Task statement: Count the lines holding the string "negb" in the records, and give only the count.
** Opening Given data block **
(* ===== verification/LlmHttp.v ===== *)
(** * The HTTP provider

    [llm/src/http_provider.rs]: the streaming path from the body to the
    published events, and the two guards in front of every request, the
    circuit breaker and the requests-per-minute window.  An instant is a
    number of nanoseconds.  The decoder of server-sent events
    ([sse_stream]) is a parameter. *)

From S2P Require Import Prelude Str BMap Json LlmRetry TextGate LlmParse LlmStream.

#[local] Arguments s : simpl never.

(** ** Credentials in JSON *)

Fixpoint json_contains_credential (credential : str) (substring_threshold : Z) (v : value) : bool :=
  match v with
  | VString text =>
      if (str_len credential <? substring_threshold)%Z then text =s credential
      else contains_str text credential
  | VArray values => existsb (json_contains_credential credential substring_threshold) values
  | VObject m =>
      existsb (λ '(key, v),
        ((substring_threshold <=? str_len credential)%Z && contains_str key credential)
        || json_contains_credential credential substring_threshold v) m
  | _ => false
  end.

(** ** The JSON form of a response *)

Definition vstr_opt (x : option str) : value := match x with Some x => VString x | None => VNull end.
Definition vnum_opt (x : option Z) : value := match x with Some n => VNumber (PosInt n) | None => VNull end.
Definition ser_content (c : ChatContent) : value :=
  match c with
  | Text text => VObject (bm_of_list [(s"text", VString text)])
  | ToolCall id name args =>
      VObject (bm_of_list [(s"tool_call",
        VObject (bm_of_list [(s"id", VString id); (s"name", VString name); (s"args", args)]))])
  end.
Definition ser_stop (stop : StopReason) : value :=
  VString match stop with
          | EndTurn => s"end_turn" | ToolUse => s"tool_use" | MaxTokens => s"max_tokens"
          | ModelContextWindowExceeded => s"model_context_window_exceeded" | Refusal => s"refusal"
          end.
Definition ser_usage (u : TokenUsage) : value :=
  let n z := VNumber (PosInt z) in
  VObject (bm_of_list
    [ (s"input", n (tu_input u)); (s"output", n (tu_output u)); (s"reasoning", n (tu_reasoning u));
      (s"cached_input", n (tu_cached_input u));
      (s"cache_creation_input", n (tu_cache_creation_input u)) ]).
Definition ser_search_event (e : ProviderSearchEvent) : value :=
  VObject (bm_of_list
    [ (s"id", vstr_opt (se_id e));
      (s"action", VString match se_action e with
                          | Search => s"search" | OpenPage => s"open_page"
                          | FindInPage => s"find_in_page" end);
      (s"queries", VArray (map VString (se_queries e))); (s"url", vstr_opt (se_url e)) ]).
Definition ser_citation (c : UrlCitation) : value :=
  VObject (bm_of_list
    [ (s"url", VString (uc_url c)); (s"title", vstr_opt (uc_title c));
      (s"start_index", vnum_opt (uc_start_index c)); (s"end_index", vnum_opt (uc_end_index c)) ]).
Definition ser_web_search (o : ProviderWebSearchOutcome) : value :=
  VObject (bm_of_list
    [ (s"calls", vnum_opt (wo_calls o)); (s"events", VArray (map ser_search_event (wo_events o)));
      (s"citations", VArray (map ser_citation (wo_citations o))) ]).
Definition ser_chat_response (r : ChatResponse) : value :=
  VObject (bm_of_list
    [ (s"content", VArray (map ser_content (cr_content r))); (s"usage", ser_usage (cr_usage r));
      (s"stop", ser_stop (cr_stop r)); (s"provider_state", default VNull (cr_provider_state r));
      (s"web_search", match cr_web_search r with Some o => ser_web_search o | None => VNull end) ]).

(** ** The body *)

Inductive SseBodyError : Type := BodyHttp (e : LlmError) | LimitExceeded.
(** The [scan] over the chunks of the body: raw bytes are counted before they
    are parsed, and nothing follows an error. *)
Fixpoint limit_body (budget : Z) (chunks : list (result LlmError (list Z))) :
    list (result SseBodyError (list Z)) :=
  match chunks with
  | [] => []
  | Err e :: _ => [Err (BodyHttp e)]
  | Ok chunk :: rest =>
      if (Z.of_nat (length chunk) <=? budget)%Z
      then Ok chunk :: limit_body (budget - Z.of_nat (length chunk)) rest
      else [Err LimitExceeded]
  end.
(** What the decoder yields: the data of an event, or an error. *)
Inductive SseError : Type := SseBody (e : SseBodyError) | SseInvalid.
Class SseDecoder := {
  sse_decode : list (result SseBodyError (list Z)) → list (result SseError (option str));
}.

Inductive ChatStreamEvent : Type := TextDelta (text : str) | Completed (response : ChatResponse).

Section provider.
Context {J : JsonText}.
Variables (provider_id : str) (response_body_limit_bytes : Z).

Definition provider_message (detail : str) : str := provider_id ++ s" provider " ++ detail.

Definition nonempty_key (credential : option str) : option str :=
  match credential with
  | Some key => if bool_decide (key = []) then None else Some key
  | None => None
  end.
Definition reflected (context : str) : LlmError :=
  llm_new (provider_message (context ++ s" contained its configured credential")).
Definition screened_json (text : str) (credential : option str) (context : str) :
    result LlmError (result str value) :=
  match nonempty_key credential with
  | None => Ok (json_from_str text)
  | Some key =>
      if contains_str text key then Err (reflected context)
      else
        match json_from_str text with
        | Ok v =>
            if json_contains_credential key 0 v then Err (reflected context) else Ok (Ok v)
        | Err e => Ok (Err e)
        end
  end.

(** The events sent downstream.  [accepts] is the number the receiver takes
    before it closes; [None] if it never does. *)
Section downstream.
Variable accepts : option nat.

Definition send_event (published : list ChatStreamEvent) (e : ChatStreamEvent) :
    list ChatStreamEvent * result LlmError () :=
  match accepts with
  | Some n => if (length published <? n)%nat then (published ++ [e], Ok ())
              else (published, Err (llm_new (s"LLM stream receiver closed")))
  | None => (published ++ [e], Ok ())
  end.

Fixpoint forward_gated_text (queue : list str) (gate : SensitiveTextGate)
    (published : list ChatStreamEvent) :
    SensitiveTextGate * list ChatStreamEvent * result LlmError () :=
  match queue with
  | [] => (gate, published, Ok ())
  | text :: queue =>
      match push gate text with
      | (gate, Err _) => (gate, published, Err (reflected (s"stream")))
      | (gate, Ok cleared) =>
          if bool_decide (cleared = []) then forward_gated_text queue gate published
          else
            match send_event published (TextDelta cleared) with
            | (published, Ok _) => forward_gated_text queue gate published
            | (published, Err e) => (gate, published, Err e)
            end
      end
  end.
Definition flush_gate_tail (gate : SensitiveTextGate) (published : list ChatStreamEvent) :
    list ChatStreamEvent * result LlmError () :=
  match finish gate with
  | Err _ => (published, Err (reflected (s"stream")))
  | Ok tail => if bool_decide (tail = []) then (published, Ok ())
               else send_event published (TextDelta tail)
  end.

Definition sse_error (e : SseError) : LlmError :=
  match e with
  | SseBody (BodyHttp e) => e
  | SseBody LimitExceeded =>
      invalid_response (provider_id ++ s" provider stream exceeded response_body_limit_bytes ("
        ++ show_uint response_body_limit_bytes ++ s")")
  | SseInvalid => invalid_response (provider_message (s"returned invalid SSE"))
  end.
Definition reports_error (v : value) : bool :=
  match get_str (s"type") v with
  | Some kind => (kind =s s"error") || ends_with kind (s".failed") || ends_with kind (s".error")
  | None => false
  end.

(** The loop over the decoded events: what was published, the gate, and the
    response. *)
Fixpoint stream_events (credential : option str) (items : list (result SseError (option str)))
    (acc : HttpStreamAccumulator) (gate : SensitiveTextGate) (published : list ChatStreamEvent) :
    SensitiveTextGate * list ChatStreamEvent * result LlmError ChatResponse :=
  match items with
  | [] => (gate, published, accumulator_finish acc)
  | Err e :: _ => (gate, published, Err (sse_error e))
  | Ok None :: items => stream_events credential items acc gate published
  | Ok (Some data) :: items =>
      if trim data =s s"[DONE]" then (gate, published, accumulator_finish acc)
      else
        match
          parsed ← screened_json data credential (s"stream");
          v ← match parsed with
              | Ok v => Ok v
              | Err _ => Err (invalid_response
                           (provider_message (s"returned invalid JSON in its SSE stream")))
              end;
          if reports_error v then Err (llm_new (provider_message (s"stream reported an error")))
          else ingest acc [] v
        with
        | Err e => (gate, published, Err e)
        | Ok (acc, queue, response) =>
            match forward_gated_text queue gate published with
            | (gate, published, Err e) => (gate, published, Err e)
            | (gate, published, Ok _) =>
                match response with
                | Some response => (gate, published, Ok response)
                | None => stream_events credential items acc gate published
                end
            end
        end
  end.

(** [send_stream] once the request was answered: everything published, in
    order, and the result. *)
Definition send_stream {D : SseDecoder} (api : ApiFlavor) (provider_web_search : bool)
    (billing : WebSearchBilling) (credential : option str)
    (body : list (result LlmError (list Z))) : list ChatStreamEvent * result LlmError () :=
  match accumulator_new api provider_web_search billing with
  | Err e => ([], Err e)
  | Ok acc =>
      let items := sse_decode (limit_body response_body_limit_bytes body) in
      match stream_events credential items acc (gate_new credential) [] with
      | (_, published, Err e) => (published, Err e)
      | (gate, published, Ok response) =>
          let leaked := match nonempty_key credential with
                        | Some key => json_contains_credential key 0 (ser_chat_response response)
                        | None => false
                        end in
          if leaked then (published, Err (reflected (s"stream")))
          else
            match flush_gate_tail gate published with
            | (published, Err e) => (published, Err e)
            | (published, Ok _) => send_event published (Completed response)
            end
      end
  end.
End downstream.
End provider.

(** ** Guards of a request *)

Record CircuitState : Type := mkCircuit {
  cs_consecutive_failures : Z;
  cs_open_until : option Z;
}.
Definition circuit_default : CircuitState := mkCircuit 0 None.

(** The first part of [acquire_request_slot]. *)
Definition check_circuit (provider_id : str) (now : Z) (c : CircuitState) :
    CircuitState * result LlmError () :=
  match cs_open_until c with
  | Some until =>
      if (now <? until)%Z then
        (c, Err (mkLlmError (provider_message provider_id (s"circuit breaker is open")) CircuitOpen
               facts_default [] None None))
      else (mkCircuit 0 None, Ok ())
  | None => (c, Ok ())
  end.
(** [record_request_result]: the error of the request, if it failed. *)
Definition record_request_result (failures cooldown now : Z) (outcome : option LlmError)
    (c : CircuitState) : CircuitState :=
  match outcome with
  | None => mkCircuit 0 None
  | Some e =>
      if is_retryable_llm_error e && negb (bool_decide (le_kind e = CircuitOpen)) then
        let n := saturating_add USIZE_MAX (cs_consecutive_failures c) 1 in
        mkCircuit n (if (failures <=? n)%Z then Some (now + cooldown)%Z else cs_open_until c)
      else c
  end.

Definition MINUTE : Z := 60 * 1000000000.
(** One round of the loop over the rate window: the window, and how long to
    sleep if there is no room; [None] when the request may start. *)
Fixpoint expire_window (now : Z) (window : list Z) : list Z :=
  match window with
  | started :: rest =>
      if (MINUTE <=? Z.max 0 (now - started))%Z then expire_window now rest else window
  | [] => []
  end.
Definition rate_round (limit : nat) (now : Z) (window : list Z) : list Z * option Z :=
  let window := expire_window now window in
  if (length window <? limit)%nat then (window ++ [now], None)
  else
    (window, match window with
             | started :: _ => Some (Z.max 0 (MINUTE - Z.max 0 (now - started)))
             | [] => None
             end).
** Closing Given data block **
** Opening Given data block **
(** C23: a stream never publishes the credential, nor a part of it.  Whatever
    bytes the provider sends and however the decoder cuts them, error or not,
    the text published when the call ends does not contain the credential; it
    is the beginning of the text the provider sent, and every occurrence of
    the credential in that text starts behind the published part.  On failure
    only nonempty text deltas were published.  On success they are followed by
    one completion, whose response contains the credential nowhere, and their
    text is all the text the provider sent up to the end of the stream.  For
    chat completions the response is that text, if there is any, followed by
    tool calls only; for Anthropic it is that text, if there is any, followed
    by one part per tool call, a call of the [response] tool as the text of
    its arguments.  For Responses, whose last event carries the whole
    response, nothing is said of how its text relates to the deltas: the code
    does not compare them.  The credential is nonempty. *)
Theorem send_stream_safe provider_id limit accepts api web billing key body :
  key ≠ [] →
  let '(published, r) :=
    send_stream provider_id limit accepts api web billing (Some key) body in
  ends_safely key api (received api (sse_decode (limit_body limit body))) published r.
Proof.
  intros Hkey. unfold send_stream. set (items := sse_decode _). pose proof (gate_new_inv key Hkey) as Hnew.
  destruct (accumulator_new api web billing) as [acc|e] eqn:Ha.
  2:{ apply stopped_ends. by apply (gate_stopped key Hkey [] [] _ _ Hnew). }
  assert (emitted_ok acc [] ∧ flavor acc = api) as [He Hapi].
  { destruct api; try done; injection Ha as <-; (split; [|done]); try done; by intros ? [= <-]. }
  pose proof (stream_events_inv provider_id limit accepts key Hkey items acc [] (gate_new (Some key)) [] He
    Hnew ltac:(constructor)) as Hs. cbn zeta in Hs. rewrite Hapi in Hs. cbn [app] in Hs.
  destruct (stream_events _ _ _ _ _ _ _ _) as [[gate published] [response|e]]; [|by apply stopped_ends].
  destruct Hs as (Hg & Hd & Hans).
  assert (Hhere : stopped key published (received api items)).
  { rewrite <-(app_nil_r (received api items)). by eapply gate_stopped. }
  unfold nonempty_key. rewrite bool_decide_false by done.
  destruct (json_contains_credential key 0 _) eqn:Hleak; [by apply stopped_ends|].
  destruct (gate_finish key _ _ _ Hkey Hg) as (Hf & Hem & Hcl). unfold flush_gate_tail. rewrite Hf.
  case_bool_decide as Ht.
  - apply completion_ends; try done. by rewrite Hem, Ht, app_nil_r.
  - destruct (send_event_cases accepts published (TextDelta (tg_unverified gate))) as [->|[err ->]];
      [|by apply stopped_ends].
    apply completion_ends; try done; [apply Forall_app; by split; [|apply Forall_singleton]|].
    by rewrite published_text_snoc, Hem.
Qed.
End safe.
** Closing Given data block **
** Opening Given data block **
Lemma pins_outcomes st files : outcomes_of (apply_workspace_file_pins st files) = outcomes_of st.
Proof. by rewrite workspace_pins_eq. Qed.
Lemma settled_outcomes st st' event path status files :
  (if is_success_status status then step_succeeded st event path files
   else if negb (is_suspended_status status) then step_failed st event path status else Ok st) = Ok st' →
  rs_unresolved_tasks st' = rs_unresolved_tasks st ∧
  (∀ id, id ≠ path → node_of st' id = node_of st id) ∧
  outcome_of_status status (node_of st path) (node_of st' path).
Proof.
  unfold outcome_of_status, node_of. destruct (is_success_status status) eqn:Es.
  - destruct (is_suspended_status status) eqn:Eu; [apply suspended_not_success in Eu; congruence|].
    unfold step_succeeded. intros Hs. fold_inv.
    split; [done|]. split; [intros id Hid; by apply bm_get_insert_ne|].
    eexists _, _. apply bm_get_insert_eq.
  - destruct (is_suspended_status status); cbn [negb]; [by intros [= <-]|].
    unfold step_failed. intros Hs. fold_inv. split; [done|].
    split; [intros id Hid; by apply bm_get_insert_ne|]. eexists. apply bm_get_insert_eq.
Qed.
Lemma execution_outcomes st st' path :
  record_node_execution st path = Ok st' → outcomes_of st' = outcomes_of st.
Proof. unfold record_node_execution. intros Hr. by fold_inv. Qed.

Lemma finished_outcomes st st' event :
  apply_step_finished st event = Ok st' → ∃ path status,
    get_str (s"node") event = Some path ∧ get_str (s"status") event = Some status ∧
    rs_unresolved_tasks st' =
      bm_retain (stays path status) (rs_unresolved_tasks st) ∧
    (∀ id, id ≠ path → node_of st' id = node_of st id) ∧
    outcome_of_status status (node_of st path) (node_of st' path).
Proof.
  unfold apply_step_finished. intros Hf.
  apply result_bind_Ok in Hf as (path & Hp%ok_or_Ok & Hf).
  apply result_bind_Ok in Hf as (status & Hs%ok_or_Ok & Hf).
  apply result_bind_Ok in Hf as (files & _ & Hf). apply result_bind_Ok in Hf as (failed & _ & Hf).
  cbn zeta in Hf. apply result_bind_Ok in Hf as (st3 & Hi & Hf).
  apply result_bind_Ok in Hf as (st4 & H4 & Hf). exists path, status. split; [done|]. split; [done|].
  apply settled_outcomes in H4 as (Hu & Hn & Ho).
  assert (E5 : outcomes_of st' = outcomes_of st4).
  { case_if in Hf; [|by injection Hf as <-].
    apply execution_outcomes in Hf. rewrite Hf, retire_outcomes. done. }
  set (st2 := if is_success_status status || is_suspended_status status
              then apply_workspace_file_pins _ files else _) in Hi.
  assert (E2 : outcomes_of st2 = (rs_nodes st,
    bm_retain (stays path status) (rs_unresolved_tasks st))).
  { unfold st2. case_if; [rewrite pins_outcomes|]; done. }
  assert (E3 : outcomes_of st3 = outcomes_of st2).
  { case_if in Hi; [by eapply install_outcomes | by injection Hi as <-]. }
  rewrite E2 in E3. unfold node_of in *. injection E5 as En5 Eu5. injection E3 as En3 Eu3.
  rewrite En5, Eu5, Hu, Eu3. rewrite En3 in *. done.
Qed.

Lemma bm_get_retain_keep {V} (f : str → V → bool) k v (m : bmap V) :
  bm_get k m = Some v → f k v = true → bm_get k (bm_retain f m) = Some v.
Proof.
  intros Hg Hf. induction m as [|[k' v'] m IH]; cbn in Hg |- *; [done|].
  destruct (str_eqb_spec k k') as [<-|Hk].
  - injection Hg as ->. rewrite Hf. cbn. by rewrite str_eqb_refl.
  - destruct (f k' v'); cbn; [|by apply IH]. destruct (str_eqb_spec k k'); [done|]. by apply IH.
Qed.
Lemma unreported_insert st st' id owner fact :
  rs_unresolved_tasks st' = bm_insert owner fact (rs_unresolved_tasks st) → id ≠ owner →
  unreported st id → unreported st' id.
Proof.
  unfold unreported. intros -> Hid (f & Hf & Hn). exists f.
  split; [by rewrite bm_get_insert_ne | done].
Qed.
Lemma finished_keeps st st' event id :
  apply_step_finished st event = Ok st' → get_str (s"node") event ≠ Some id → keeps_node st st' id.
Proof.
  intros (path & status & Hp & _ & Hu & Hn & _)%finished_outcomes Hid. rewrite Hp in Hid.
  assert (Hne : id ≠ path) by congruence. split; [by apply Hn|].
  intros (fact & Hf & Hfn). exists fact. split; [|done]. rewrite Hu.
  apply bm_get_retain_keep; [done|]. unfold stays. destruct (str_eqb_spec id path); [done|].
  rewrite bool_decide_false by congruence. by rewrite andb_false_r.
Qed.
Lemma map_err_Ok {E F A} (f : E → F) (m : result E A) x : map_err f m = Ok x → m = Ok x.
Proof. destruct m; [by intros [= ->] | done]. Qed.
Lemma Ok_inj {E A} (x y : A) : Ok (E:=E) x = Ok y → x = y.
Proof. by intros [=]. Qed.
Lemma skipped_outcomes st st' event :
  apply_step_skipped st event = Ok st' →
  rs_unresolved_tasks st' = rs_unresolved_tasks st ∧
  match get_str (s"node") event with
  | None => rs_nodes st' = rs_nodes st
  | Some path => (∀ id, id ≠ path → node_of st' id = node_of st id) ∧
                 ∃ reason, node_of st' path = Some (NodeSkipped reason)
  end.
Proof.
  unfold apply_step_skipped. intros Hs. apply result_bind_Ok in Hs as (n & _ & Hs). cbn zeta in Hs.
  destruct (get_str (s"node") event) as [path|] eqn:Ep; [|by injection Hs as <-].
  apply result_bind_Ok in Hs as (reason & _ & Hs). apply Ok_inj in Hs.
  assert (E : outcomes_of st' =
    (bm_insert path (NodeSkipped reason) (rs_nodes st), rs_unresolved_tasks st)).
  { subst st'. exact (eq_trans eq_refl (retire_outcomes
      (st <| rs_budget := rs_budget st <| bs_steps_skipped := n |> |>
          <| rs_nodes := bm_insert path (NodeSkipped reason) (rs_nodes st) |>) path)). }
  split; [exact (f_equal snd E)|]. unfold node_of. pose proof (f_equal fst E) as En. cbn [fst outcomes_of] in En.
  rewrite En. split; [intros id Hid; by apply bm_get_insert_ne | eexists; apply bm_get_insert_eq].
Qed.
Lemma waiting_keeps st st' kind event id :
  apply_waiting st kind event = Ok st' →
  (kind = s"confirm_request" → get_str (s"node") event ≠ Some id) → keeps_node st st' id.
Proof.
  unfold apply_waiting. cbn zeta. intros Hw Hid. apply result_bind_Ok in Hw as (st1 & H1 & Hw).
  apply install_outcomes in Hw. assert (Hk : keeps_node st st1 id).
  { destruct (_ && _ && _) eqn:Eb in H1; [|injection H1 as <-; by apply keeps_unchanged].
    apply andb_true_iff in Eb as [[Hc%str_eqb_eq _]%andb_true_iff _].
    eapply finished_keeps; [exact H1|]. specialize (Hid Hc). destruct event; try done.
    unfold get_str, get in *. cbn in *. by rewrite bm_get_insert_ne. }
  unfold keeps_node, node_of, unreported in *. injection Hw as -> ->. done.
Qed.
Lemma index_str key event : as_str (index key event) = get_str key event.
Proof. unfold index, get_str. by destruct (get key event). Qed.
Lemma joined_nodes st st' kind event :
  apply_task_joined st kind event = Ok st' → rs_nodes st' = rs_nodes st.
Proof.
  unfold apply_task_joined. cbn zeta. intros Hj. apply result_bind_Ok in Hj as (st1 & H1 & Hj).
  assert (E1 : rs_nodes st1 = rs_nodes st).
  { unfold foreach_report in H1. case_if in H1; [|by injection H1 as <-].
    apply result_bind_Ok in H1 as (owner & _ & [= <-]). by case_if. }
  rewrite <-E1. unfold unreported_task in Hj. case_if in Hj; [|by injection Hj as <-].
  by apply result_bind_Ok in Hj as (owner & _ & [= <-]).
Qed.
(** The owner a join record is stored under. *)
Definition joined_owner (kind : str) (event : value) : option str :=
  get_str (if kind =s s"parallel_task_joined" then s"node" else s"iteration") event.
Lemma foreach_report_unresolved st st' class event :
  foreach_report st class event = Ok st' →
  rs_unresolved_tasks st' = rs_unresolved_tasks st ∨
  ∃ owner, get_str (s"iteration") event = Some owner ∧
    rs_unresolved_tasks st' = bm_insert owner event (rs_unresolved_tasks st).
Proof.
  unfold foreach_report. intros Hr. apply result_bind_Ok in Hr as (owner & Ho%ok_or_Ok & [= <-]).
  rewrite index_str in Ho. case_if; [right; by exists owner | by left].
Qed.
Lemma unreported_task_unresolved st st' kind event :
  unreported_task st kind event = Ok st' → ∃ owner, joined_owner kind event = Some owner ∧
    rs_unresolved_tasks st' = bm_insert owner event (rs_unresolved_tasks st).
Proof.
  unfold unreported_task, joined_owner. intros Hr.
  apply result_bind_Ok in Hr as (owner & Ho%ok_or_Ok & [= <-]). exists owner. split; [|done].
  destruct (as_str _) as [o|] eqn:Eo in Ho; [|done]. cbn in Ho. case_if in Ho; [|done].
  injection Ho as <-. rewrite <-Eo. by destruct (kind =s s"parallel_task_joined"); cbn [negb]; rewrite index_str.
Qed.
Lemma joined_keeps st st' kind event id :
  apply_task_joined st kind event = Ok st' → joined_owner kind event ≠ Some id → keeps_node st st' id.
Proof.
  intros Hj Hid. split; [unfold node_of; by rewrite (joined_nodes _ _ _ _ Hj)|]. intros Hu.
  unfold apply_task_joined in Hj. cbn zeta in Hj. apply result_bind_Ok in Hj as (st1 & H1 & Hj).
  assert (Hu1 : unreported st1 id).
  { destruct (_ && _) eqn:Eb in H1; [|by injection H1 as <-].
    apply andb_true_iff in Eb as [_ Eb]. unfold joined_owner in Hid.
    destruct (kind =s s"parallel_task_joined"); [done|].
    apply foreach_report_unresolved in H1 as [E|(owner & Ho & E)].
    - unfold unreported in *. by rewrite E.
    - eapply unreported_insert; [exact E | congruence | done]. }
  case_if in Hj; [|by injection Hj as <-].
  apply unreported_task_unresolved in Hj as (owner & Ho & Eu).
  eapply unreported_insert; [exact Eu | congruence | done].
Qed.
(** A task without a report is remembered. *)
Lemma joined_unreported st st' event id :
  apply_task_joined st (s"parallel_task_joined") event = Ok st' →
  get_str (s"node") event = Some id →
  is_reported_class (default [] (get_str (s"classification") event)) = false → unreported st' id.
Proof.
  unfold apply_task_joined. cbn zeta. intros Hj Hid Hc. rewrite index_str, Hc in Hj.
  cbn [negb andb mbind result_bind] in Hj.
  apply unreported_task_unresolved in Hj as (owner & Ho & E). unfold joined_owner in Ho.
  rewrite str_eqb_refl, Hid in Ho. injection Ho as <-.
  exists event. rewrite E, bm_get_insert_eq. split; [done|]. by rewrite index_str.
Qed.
** Closing Given data block **
Reply: 5